◆ PROBLEM REQUIREMENTS ◆
Going through the data below, tally every line where the string "JList" occurs, then give only the tally.

◆ SUPPLIED INFORMATION ◆
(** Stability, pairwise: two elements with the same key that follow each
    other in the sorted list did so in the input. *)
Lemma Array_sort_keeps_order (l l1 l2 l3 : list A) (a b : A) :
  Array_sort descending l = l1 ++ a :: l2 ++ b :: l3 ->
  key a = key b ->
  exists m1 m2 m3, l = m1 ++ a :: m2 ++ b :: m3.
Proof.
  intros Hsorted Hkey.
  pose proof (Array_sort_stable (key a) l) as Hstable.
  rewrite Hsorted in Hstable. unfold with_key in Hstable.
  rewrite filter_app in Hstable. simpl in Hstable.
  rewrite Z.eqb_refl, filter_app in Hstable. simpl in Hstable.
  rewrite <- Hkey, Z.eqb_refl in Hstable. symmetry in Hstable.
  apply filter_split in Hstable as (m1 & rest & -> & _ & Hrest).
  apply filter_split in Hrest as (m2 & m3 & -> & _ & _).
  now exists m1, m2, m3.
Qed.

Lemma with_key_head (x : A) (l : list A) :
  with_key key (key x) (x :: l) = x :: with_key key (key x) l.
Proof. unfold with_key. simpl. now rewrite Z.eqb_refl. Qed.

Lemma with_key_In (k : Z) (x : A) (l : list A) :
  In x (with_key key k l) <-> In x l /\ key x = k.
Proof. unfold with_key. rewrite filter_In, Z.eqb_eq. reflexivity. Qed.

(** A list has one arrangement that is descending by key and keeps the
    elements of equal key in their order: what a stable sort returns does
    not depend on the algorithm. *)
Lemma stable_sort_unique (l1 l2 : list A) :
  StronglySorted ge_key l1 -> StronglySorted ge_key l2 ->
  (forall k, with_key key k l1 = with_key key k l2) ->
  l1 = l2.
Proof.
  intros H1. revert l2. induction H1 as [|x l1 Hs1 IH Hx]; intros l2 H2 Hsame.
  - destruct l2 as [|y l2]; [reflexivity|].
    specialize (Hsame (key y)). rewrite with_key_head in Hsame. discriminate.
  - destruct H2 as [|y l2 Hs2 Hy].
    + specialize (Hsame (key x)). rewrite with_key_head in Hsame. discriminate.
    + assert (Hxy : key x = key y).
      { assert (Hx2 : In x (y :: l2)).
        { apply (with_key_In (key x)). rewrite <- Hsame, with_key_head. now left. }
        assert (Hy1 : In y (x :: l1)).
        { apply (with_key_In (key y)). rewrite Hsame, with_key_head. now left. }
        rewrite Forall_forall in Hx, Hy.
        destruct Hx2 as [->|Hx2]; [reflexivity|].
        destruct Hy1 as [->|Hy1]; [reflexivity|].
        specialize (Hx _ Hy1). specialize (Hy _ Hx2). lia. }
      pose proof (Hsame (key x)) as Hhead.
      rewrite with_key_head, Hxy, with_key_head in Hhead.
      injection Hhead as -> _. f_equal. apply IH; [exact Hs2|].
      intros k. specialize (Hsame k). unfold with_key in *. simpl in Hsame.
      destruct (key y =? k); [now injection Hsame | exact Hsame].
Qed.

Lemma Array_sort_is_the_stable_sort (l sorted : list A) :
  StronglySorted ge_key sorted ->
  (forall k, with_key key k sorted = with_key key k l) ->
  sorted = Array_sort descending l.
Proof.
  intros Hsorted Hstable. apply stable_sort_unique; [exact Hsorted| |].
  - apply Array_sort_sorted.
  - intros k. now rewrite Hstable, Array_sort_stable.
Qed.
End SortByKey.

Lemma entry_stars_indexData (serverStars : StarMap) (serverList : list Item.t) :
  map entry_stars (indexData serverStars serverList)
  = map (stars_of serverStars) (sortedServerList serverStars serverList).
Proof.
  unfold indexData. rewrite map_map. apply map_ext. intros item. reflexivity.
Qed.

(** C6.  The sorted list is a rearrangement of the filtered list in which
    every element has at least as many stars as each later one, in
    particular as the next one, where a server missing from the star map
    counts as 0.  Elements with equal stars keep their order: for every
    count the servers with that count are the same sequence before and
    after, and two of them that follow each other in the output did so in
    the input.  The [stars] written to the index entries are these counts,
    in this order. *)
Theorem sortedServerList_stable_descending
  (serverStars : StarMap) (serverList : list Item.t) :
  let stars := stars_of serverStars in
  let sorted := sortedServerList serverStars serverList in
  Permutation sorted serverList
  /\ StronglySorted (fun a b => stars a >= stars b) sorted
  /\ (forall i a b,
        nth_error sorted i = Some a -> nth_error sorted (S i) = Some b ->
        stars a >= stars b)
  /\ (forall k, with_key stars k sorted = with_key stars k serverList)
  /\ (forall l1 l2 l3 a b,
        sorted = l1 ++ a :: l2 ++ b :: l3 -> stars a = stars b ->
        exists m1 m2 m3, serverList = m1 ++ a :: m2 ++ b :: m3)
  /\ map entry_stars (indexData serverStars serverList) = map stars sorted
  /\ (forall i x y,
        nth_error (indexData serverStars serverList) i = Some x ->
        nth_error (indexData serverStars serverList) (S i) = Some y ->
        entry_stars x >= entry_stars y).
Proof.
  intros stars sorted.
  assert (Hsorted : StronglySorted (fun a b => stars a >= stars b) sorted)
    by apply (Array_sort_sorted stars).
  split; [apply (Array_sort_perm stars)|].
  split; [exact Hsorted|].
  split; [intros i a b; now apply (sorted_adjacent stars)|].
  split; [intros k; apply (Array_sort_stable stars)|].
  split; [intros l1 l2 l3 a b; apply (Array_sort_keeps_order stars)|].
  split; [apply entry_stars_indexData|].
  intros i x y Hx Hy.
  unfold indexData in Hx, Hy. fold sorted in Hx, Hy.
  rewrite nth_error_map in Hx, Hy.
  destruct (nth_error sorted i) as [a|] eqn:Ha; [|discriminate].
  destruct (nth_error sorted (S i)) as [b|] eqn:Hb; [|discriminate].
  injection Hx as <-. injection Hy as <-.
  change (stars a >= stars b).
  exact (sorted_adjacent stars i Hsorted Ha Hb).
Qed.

* * *

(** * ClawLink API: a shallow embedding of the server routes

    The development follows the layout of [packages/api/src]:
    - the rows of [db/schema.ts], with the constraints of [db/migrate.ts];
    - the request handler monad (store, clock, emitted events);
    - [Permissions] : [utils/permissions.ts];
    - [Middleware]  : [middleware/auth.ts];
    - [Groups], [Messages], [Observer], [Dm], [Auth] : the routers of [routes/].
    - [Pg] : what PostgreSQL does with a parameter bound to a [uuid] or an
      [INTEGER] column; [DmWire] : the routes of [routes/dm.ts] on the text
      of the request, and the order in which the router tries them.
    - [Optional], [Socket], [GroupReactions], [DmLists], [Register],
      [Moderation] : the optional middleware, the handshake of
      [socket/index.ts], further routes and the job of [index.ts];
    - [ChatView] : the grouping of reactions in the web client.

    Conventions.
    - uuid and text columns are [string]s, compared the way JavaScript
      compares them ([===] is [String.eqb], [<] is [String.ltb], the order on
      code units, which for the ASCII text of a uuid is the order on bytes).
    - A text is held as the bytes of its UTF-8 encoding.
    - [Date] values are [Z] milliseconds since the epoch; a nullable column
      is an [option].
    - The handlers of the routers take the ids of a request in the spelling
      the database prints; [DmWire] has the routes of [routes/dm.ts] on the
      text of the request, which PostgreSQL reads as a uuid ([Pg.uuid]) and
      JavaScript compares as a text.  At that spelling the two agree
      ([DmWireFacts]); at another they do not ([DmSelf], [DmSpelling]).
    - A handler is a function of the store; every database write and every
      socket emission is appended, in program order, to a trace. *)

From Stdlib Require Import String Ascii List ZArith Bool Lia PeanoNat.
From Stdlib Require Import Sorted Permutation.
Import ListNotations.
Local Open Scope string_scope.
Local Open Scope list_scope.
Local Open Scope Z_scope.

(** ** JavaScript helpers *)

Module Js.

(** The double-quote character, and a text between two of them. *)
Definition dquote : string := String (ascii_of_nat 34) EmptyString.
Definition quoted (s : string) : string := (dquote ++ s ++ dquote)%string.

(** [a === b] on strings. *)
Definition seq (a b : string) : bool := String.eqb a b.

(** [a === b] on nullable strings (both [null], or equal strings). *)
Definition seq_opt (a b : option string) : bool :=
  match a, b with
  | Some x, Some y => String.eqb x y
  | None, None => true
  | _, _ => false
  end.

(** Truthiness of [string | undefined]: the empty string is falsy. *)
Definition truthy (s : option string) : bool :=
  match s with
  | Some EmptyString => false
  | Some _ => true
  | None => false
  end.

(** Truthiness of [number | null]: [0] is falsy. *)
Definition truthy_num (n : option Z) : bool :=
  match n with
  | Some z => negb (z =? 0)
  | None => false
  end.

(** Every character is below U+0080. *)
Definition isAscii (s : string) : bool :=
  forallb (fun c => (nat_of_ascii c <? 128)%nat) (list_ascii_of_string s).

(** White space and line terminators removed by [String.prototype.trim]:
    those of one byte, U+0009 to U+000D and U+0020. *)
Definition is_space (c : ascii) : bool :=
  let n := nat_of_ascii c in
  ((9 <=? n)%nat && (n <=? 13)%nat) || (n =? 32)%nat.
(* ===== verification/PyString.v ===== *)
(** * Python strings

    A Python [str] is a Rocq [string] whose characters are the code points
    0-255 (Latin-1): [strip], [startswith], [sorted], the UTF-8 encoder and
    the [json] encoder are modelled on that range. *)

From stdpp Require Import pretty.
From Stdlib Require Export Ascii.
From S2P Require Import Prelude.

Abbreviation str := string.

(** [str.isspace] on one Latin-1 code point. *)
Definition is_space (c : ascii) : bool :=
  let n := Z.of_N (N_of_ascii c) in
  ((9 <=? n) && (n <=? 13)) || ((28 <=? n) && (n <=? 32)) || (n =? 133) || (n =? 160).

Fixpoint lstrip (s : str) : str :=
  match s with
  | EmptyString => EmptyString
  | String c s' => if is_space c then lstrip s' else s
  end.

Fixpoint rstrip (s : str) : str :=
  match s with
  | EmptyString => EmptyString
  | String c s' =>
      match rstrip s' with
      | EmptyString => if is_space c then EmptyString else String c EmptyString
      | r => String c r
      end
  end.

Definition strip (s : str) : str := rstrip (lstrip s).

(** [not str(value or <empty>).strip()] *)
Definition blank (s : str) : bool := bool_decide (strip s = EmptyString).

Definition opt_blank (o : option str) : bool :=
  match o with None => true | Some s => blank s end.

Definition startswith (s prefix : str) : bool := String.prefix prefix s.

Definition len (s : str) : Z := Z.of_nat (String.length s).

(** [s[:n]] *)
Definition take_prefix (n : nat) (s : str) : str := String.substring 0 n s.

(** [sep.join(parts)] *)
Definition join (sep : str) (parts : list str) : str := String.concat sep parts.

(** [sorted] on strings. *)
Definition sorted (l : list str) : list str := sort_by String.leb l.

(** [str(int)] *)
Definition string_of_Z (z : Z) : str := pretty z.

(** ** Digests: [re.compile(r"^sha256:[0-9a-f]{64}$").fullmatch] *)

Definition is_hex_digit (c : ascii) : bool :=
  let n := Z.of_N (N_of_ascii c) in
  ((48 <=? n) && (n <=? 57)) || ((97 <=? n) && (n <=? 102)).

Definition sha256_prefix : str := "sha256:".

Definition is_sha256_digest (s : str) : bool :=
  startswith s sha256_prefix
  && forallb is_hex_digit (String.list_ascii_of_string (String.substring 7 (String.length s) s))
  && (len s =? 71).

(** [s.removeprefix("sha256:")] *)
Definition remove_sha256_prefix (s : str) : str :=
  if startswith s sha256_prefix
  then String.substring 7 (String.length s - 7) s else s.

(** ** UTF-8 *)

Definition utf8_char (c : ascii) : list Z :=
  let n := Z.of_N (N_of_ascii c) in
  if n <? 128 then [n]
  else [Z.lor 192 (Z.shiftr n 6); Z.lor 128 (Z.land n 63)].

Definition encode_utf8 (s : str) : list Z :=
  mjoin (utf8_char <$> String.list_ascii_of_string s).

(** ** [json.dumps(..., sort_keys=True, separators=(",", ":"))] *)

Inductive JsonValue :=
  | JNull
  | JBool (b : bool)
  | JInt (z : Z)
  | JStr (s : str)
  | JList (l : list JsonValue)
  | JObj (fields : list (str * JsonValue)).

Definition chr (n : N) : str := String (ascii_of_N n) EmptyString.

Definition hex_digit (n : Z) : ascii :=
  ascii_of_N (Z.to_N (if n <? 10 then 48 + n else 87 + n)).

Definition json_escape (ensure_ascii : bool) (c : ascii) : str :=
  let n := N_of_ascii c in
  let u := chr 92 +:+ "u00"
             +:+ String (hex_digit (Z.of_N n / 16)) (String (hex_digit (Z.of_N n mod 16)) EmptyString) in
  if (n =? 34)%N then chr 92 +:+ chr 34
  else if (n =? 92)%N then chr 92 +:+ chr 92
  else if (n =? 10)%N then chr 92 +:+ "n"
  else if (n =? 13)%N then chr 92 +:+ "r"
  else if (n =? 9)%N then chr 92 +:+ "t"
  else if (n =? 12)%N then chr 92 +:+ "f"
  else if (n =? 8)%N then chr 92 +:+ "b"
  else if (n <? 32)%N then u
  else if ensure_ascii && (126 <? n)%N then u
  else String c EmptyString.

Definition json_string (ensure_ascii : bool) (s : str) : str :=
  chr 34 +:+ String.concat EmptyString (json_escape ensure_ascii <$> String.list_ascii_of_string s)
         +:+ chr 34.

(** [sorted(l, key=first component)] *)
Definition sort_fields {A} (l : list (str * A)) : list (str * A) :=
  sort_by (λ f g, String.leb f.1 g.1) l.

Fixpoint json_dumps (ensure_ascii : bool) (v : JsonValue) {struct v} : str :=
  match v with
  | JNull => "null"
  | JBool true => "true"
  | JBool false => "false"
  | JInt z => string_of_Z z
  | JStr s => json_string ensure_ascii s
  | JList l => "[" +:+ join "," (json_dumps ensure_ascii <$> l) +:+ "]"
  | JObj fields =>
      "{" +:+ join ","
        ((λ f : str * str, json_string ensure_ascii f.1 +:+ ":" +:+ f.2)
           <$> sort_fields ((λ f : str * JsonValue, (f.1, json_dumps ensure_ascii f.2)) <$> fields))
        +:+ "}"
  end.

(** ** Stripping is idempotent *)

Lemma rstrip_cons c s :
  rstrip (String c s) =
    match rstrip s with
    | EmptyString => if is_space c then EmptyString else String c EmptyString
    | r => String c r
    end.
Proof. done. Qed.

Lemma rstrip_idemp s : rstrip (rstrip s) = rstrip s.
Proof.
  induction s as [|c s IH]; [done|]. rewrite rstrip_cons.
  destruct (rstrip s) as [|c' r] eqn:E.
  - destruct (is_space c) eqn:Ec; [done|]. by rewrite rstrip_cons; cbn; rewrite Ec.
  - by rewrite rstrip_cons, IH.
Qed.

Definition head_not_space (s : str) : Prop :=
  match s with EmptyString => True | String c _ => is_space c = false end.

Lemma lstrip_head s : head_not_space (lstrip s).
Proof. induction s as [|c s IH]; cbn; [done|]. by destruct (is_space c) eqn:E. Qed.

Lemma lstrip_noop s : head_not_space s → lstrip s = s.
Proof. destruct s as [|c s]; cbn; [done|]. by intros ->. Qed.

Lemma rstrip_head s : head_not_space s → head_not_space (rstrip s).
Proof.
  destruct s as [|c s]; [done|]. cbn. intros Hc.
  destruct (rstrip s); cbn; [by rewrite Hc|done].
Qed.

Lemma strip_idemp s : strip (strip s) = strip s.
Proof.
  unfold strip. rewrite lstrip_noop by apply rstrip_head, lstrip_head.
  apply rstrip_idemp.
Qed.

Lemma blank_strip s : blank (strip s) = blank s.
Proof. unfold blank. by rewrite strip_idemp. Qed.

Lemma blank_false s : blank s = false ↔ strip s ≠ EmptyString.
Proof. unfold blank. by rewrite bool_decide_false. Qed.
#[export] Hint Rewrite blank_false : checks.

◆ YOUR RESPONSE ◆
2